# Work to be completed
In the entries below, filter for the word "length" and copy every matching line.

# Given records

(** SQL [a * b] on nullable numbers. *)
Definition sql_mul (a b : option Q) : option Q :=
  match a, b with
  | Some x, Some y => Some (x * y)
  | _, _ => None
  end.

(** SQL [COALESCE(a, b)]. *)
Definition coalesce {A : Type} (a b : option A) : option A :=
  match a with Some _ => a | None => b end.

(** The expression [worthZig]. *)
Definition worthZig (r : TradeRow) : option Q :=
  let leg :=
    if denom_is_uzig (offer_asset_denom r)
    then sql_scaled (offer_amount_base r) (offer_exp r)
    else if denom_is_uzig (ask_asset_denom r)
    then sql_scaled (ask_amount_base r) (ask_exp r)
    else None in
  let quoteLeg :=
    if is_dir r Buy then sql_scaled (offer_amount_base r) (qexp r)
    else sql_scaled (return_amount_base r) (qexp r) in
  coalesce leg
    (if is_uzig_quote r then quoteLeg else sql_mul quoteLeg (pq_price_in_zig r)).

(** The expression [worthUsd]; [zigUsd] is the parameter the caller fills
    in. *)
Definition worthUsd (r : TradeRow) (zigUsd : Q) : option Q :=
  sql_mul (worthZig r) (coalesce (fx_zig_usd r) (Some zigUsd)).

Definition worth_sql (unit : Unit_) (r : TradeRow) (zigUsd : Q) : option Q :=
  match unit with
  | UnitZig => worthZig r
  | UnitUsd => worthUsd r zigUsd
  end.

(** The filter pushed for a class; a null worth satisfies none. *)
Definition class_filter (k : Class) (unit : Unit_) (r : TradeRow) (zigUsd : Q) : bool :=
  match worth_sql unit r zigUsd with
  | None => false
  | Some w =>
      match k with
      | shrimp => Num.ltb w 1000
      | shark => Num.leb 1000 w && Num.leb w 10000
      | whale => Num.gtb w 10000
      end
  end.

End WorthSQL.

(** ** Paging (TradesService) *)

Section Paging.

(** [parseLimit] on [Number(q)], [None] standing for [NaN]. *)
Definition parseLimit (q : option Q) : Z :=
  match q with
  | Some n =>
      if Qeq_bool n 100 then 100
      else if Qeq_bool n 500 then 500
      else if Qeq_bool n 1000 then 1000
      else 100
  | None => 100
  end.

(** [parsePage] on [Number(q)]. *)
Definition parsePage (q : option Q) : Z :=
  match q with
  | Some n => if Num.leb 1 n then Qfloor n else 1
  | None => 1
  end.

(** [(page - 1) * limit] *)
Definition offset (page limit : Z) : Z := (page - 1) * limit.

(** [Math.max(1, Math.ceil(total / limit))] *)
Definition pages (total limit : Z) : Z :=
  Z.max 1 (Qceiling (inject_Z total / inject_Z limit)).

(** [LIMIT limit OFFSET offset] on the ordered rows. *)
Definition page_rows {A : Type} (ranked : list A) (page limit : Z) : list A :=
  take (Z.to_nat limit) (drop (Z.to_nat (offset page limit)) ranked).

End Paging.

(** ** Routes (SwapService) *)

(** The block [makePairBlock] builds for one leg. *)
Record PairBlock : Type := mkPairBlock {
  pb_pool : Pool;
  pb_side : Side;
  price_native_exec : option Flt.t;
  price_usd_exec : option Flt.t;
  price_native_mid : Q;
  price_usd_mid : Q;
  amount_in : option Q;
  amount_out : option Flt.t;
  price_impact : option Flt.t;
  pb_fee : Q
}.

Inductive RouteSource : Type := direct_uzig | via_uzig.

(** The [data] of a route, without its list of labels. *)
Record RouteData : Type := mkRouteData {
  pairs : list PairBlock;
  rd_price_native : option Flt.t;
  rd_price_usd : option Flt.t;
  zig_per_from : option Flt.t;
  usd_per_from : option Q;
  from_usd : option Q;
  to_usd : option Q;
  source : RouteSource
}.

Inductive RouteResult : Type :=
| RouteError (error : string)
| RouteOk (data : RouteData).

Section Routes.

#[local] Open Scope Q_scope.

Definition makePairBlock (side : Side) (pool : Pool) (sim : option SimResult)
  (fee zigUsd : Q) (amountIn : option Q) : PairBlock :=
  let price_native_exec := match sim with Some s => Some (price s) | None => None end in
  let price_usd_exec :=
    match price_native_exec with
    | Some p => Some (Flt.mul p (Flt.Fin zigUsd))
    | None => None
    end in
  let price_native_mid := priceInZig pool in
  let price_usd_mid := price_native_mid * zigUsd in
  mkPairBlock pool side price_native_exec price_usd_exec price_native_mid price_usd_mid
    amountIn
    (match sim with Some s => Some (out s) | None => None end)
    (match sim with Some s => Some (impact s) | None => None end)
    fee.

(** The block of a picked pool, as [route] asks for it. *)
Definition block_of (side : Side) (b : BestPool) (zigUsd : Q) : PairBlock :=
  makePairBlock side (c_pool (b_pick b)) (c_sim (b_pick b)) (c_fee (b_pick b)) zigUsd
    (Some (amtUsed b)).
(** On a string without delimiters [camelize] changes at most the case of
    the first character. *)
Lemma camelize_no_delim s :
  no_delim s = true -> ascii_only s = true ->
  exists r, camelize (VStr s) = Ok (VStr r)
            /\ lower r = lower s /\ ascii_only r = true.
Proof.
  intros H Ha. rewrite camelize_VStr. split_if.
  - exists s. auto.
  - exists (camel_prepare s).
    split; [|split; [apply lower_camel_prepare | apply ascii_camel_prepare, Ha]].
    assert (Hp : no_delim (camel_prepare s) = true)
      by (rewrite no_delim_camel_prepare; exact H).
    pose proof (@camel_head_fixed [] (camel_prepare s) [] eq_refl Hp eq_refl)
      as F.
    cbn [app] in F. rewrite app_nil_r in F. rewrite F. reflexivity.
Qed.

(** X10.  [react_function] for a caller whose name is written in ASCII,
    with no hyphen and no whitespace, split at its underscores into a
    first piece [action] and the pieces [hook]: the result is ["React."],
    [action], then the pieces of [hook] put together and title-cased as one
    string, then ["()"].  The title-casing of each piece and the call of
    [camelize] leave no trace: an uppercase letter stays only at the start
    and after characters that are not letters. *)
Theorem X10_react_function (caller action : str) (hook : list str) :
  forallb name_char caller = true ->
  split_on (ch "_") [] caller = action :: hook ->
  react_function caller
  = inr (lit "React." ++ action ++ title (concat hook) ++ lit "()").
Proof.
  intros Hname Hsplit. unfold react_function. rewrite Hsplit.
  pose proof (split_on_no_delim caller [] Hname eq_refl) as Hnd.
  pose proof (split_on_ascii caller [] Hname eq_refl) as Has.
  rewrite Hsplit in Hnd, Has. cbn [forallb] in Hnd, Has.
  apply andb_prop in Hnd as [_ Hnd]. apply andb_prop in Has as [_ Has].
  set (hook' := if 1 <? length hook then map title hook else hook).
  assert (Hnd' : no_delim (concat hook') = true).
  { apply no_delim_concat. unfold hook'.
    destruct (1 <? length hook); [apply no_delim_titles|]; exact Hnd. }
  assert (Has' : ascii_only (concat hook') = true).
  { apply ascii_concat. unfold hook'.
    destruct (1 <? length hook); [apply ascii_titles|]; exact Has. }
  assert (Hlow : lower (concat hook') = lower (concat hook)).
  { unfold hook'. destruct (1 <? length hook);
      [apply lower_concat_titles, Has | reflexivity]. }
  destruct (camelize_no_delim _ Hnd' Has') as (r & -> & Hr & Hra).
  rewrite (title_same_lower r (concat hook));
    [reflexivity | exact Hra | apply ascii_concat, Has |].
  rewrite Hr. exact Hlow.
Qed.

# Answer section
  set (hook' := if 1 <? length hook then map title hook else hook).
    destruct (1 <? length hook); [apply no_delim_titles|]; exact Hnd. }
    destruct (1 <? length hook); [apply ascii_titles|]; exact Has. }
  { unfold hook'. destruct (1 <? length hook);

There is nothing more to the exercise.